Note:  Use the same cup to measure everything.  I normally use a large coffee cup

2.5 cups of finely ground walnuts
3/4 cup of semolina 
1 cup of milk powder
2 sticks of unsalted butter melted 
1.5 cups of sugar
A nice pinch of saffron (if you don't have it you can skip it but the flavor it adds is something that cannot be paralleled)
A nice pinch of freshly ground cardamom 
5 large eggs beaten

In a large bowl, add walnuts, semolina, milk powder and sugar, saffron and cardamom.  Now stir in the butter and eggs.  Pour in a large baking dish (pyrex is fine) and bake at 300 degrees for 30-40 minutes.  Close to 30 minutes check them to ensure they don't burn.  Continue to bake until a toothpick comes out clean (approx 40 minutes is what it takes)

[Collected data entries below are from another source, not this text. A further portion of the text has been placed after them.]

(* ===== verification/Mbr.v ===== *)
(** Master Boot Record codec (libs/parttable/src/mbr.rs).

    Models the partition entry, its 16-byte encoding, the protective MBR and
    the sector reader and writer; shows the round trip of a written sector
    and what a protective MBR contains. *)

From S2P Require Import Prelude Io PartError.

Definition MBR_PARTITION_ENTRY_OFFSET : nat := 446.
Definition MBR_BOOT_SIGNATURE : list Z := [0x55; 0xAA].
Definition MBR_EFI_SYSTEM_TYPE : Z := 0xEF.
Definition MBR_PROTECTIVE_GPT_TYPE : Z := 0xEE.
Definition MBR_BYTES : nat := 512.
Definition MBR_ENTRY_SIZE : nat := 16.
Definition MBR_ENTRIES : nat := 4.

Record PartitionEntry := {
  bootable : bool;
  partition_type : Z;
  starting_lba : Z;
  size_lba : Z;
}.

Definition put {E} (bytes : list Z) (a b : nat) (data : list Z) : res E (list Z) :=
  copy_range a b data bytes.

Definition le_u32 (bytes : list Z) (a b : nat) : option Z :=
  v ← slice a b bytes;
  if bool_decide (length v = 4%nat) then Some (from_le_bytes v) else None.

Definition to_bytes {E} (e : PartitionEntry) : res E (list Z) :=
  entry ← put (zeros MBR_ENTRY_SIZE) 0 1 [if bootable e then 1 else 0];
  entry ← put entry 1 4 [0x00; 0x02; 0x00];
  entry ← put entry 4 5 [partition_type e];
  entry ← put entry 5 8 [0xFF; 0xFF; 0xFF];
  entry ← put entry 8 12 (to_le_bytes 4 (starting_lba e));
  put entry 12 16 (to_le_bytes 4 (size_lba e)).

Definition decode (bytes : list Z) : option PartitionEntry :=
  ptype ← bytes !! 4%nat;
  if ptype =? 0 then None else
  boot ← bytes !! 0%nat;
  start ← le_u32 bytes 8 12;
  size ← le_u32 bytes 12 16;
  Some {| bootable := negb (boot =? 0); partition_type := ptype;
          starting_lba := start; size_lba := size |}.

Definition bytes {E} (entry : PartitionEntry) : res E (list Z) :=
  enc ← to_bytes entry;
  mbr ← put (zeros MBR_BYTES) MBR_PARTITION_ENTRY_OFFSET
            (MBR_PARTITION_ENTRY_OFFSET + MBR_ENTRY_SIZE) enc;
  put mbr (MBR_BYTES - 2) MBR_BYTES MBR_BOOT_SIGNATURE.

Definition protective_size_lba (disk_size sector_size : Z) : Z :=
  match checked_div disk_size sector_size with
  | None => 0
  | Some sectors =>
      default (uint_max 32)
        (try_from 32 (Z.min (saturating_sub sectors 1) (uint_max 32)))
  end.

Definition protective_entry (disk_size sector_size : Z) : PartitionEntry :=
  {| bootable := false; partition_type := MBR_PROTECTIVE_GPT_TYPE;
     starting_lba := 1; size_lba := protective_size_lba disk_size sector_size |}.

Definition protective_bytes {E} (disk_size sector_size : Z) : res E (list Z) :=
  bytes (protective_entry disk_size sector_size).

(** One iteration of the loop of [write]. *)
Definition write_entry {E} (sector : list Z) (slot : nat * option PartitionEntry)
    : res E (list Z) :=
  match slot.2 with
  | Some entry =>
      let offset := (MBR_PARTITION_ENTRY_OFFSET + slot.1 * MBR_ENTRY_SIZE)%nat in
      enc ← to_bytes entry;
      put sector offset (offset + MBR_ENTRY_SIZE) enc
  | None => Ok sector
  end.

Definition write `{Write W} (writer : W) (entries : list (option PartitionEntry))
    : res ParttableError W :=
  sector ← foldM write_entry (zeros MBR_BYTES) (imap pair entries);
  sector ← put sector (MBR_BYTES - 2) MBR_BYTES MBR_BOOT_SIGNATURE;
  from_io (write_all writer sector).

Definition read `{Read R} (reader : R)
    : res ParttableError (list (option PartitionEntry) * R) :=
  '(sector, reader) ← from_io (read_exact reader MBR_BYTES);
  let signature := slice (MBR_BYTES - 2) MBR_BYTES sector in
  if bool_decide (signature ≠ Some MBR_BOOT_SIGNATURE)
  then Err (Gpt "invalid MBR boot signature")
  else
    let tail := drop MBR_PARTITION_ENTRY_OFFSET sector in
    let entries_region := take (MBR_ENTRIES * MBR_ENTRY_SIZE) tail in
    Ok (zip_assign decode (replicate MBR_ENTRIES None)
          (chunks_exact MBR_ENTRY_SIZE entries_region), reader).

(** ** Invariant *)

(** The field widths of an entry, and a type that marks it as used. *)
Definition entry_ok (e : PartitionEntry) : Prop :=
  is_u8 (partition_type e) ∧ partition_type e ≠ 0 ∧
  is_u32 (starting_lba e) ∧ is_u32 (size_lba e).
#[global] Instance entry_ok_dec e : Decision (entry_ok e).
Proof. unfold entry_ok. apply _. Defined.

(** The 16 bytes of an entry, field by field. *)
Definition entry_image (e : PartitionEntry) : list Z :=
  (if bootable e then 1 else 0) :: [0x00; 0x02; 0x00] ++ partition_type e ::
  [0xFF; 0xFF; 0xFF] ++ to_le_bytes 4 (starting_lba e) ++ to_le_bytes 4 (size_lba e).

(** ** Lemmas *)

Ltac mbr_consts :=
  unfold MBR_BYTES, MBR_PARTITION_ENTRY_OFFSET, MBR_ENTRY_SIZE, MBR_ENTRIES in *.

Lemma to_bytes_image {E} e : to_bytes (E:=E) e = Ok (entry_image e).
Proof. done. Qed.

Lemma mbr_length_entry_image e : length (entry_image e) = MBR_ENTRY_SIZE.
Proof. done. Qed.

Lemma mbr_decode_image e : entry_ok e → decode (entry_image e) = Some e.
Proof.
  intros (_ & Hne & Hs & Hz). unfold decode, le_u32.
  change (entry_image e !! 4%nat) with (Some (partition_type e)).
  change (entry_image e !! 0%nat) with (Some (if bootable e then 1 else 0)).
  change (slice 8 12 (entry_image e)) with (Some (to_le_bytes 4 (starting_lba e))).
  change (slice 12 16 (entry_image e)) with (Some (to_le_bytes 4 (size_lba e))).
  cbn -[from_le_bytes to_le_bytes Z.eqb]. rewrite (proj2 (Z.eqb_neq _ _)) by done.
  rewrite !from_to_le_32 by done. destruct e as [[] ? ? ?]; done.
Qed.

Lemma mbr_decode_zeros : decode (zeros MBR_ENTRY_SIZE) = None.
Proof. done. Qed.

(** The sector [write] produces: boot code, the four slots, the signature. *)
Definition sector_image (entries : list (option PartitionEntry)) : list Z :=
  zeros MBR_PARTITION_ENTRY_OFFSET ++ slots_image MBR_ENTRY_SIZE entry_image entries
  ++ MBR_BOOT_SIGNATURE.

Lemma length_sector_image entries :
  length entries = MBR_ENTRIES → length (sector_image entries) = MBR_BYTES.
Proof.
  intros Hl. unfold sector_image. rewrite !length_app, length_zeros.
  rewrite length_slots_image by (intros; apply mbr_length_entry_image). by rewrite Hl.
Qed.

Lemma sector_image_ok entries :
  (∀ e, Some e ∈ entries → is_u8 (partition_type e)) → bytes_ok (sector_image entries).
Proof.
  intros He. unfold sector_image. repeat (apply Forall_app; split).
  - apply zeros_ok.
  - apply slots_image_ok. intros e Hin. specialize (He e Hin). unfold entry_image.
    repeat first [apply Forall_app; split | apply to_le_bytes_ok | apply Forall_nil
      | apply Forall_cons; split]; try ulia. destruct (bootable e); ulia.
  - repeat constructor; ulia.
Qed.

Lemma mbr_write_image `{Write W} (w : W) entries :
  length entries = MBR_ENTRIES →
  write w entries = from_io (write_all w (sector_image entries)).
Proof.
  intros Hl. unfold write.
  assert (zeros MBR_BYTES = zeros MBR_PARTITION_ENTRY_OFFSET
    ++ zeros (length entries * MBR_ENTRY_SIZE) ++ zeros 2) as -> by by rewrite Hl.
  rewrite (imap_ext _ (λ j o, ((0 + j)%nat, o))) by done.
  rewrite (foldM_slots MBR_PARTITION_ENTRY_OFFSET MBR_ENTRY_SIZE entry_image) by done.
  rewrite bind_ret. unfold put.
  assert (Hlen : length (slots_image MBR_ENTRY_SIZE entry_image entries) = 64%nat).
  { rewrite length_slots_image by done. by rewrite Hl. }
  rewrite copy_range_ok; [|rewrite !length_app, !length_zeros, Hlen; mbr_consts; simpl; lia|done].
  rewrite bind_ret. apply (f_equal (λ s, from_io (write_all w s))). rewrite app_assoc.
  change (MBR_BYTES - 2)%nat with 510%nat.
  assert (length (zeros MBR_PARTITION_ENTRY_OFFSET
    ++ slots_image MBR_ENTRY_SIZE entry_image entries) = 510%nat) as Hpre.
  { rewrite length_app, Hlen. done. }
  rewrite <-Hpre at 1. rewrite <-(app_nil_r (zeros 2)), splice_app by done.
  by rewrite app_nil_r, <-app_assoc.
Qed.

(** Reading what [write] produced, through any reader of those bytes. *)
Lemma mbr_read_image `{ReadLaws R} (r : R) entries rest :
  length entries = MBR_ENTRIES → (∀ e, Some e ∈ entries → entry_ok e) →
  remaining r = sector_image entries ++ rest →
  ∃ r', read r = Ok (entries, r') ∧ remaining r' = rest.
Proof.
  intros Hl Hok Hr. pose proof (length_sector_image _ Hl) as Hlen.
  destruct (read_exact_spec r MBR_BYTES) as (r' & Hread & Hrest).
  { rewrite Hr, length_app. lia. }
  exists r'. rewrite Hr, <-Hlen, take_app_length, drop_app_length in *.
  split; [|done]. unfold read. rewrite Hlen in Hread. rewrite Hread. cbn [from_io map_err]. rewrite bind_ret.
  assert (Himg : length (slots_image MBR_ENTRY_SIZE entry_image entries) = 64%nat).
  { rewrite length_slots_image by done. by rewrite Hl. }
  rewrite bool_decide_eq_false_2.
  2: { intros Hne; apply Hne. change (MBR_BYTES - 2)%nat with 510%nat.
    rewrite slice_ok by (rewrite Hlen; unfold MBR_BYTES; lia). f_equal.
    unfold sector_image. rewrite app_assoc, drop_app_length'; [done|].
    rewrite length_app, length_zeros, Himg. done. }
  do 2 f_equal. unfold sector_image. rewrite drop_app_length' by (by rewrite length_zeros).
  rewrite take_app_length' by (by rewrite Himg).
  rewrite slots_image_chunks by (done || (unfold MBR_ENTRY_SIZE; lia)).
  rewrite zip_assign_app, length_replicate, drop_ge, app_nil_r.
  2: { rewrite length_fmap, length_replicate. lia. }
  rewrite firstn_all2 by (rewrite length_fmap; lia). rewrite <-list_fmap_compose.
  rewrite <-(list_fmap_id entries) at 2. apply list_fmap_ext.
  intros i [e|] Hi; simpl; [|apply mbr_decode_zeros].
  apply mbr_decode_image, Hok. by eapply list_elem_of_lookup_2.
Qed.

Lemma mbr_bytes_image {E} e :
  bytes (E:=E) e = Ok (sector_image [Some e; None; None; None]).
Proof. reflexivity. Qed.

Lemma protective_size_spec disk_size sector_size :
  0 ≤ disk_size → 0 < sector_size →
  protective_size_lba disk_size sector_size
    = Z.min (saturating_sub (disk_size / sector_size) 1) (uint_max 32).
Proof.
  intros Hd Hs. unfold protective_size_lba, checked_div.
  rewrite (proj2 (Z.eqb_neq _ _)) by lia.
  rewrite try_from_ok; [done|]. ulia.
Qed.

(** ** Properties *)

(** A sector written by [mbr::write] from any four entries (used ones
    well formed) is 512 bytes long, and [mbr::read] of those bytes, through
    any reader and whatever follows them, returns exactly those entries and
    consumes exactly the sector. *)
Theorem mbr_roundtrip entries :
  length entries = MBR_ENTRIES → (∀ e, Some e ∈ entries → entry_ok e) →
  ∃ sector, write (W:=list Z) [] entries = Ok sector ∧ length sector = MBR_BYTES ∧
  ∀ R `(ReadLaws R) (r : R) rest, remaining r = sector ++ rest →
    ∃ r', read r = Ok (entries, r') ∧ remaining r' = rest.
Proof.
  intros Hl Hok. exists (sector_image entries).
  rewrite mbr_write_image, vec_write_all by done. split_and!; [done|by apply length_sector_image|].
  intros. by apply mbr_read_image.
Qed.

Lemma mbr_roundtrip_witness :
  let e := {| bootable := true; partition_type := MBR_EFI_SYSTEM_TYPE;
              starting_lba := 2048; size_lba := 65536 |} in
  ∃ sector, write (W:=list Z) [] [None; Some e; None; None] = Ok sector ∧
    ∃ r', read {| trickle_bytes := sector ++ [7] |} = Ok ([None; Some e; None; None], r').
Proof.
  intros e.
  destruct (mbr_roundtrip [None; Some e; None; None]) as (sector & Hw & _ & Hr).
  - reflexivity.
  - intros e' He. apply elem_of_cons in He as [|He]; [discriminate|].
    apply elem_of_cons in He as [[= ->]|He]; [|set_solver].
    vm_compute. intuition congruence.
  - exists sector. split; [exact Hw|].
    destruct (Hr trickle trickle_read trickle_read_laws {| trickle_bytes := sector ++ [7] |} [7] eq_refl)
      as (r' & H & _).
    exists r'. exact H.
Defined.

(** The protective MBR of a disk holds one entry, of type 0xEE from LBA
    1, whose extent ends with the disk, or covers 2^32 - 1 sectors when the
    disk is larger than the 32-bit field can say; the other slots are empty. *)
Theorem protective_mbr_covers_disk disk_size sector_size :
  is_u64 disk_size → 0 < sector_size → sector_size ≤ disk_size →
  ∃ sector e, protective_bytes (E:=ParttableError) disk_size sector_size = Ok sector ∧
    length sector = MBR_BYTES ∧
    read sector = Ok ([Some e; None; None; None], []) ∧
    partition_type e = MBR_PROTECTIVE_GPT_TYPE ∧ bootable e = false ∧
    starting_lba e = 1 ∧
    starting_lba e + size_lba e = Z.min (disk_size / sector_size) (2 ^ 32).
Proof.
  intros Hd Hs Hle. set (e := protective_entry disk_size sector_size).
  assert (Hq : 1 ≤ disk_size / sector_size) by (apply Z.div_le_lower_bound; lia).
  pose proof (protective_size_spec disk_size sector_size ltac:(apply Hd) Hs) as Hsize.
  exists (sector_image [Some e; None; None; None]), e.
  split_and!; [apply mbr_bytes_image|by apply length_sector_image| |done|done|done|].
  - destruct (mbr_read_image (sector_image [Some e; None; None; None])
      [Some e; None; None; None] []) as (r' & Hr & Hrest); [done| |by rewrite app_nil_r|].
    + intros e' He'. apply elem_of_cons in He' as [[= ->]|]; [|set_solver].
      unfold entry_ok, e, protective_entry, MBR_PROTECTIVE_GPT_TYPE; simpl.
      rewrite Hsize. ulia.
    + simpl in Hrest. rewrite Hr, Hrest. done.
  - unfold e, protective_entry; simpl. rewrite Hsize. ulia.
Qed.

Lemma protective_mbr_covers_disk_witness :
  ∃ sector e, protective_bytes (E:=ParttableError) (1024 * 512) 512 = Ok sector ∧
    read sector = Ok ([Some e; None; None; None], []) ∧
    starting_lba e + size_lba e = 1024.
Proof.
  destruct (protective_mbr_covers_disk (1024 * 512) 512)
    as (sector & e & Hb & _ & Hr & _ & _ & _ & Hs).
  - unfold is_uint. lia.
  - lia.
  - lia.
  - exists sector, e. split; [exact Hb|]. split; [exact Hr|]. rewrite Hs. reflexivity.
Defined.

I like to bake them in a shallower pan so that the mixture cooks all the way.  I don't like to make them very fat and deep (hope that makes sense).  I have a very large corningware pan that I use to bake these. 

Remove and let them cool.  Then cut and store them in a cool dry place. 
They are so delicious that you can even serve with warm with a dollop of freshly whipped cream or a scoop of vanilla icecream.


----------



## karaburun (Feb 26, 2005)

Hmmm ... delicous... :P


----------



## jasonr (Feb 26, 2005)

Pain  au chocolat, breton sable cookies, challah, profiteroles, triple indulgence chocolate cookies.

I had a dinner party for 19. It was very good.


----------



## Alix (Feb 26, 2005)

jasonr said:
			
		

> Pain  au chocolat, breton sable cookies, challah, profiteroles, triple indulgence chocolate cookies.
> 
> I had a dinner party for 19. It was very good.




My invite must have got lost in the mail. Any leftovers?


----------



## Alix (Feb 26, 2005)

This is what I just baked. Very tasty.

http://www.discusscooking.com/viewtopic.php?p=101575#101575


----------



## karaburun (Feb 27, 2005)

Yesterday I´ve baked this one

http://www.discusscooking.com/viewtopic.php?t=9077







The cake was delicous, but very, very, very sweet. Our recipes here are not so very much sweet. But very delicous.   :P


----------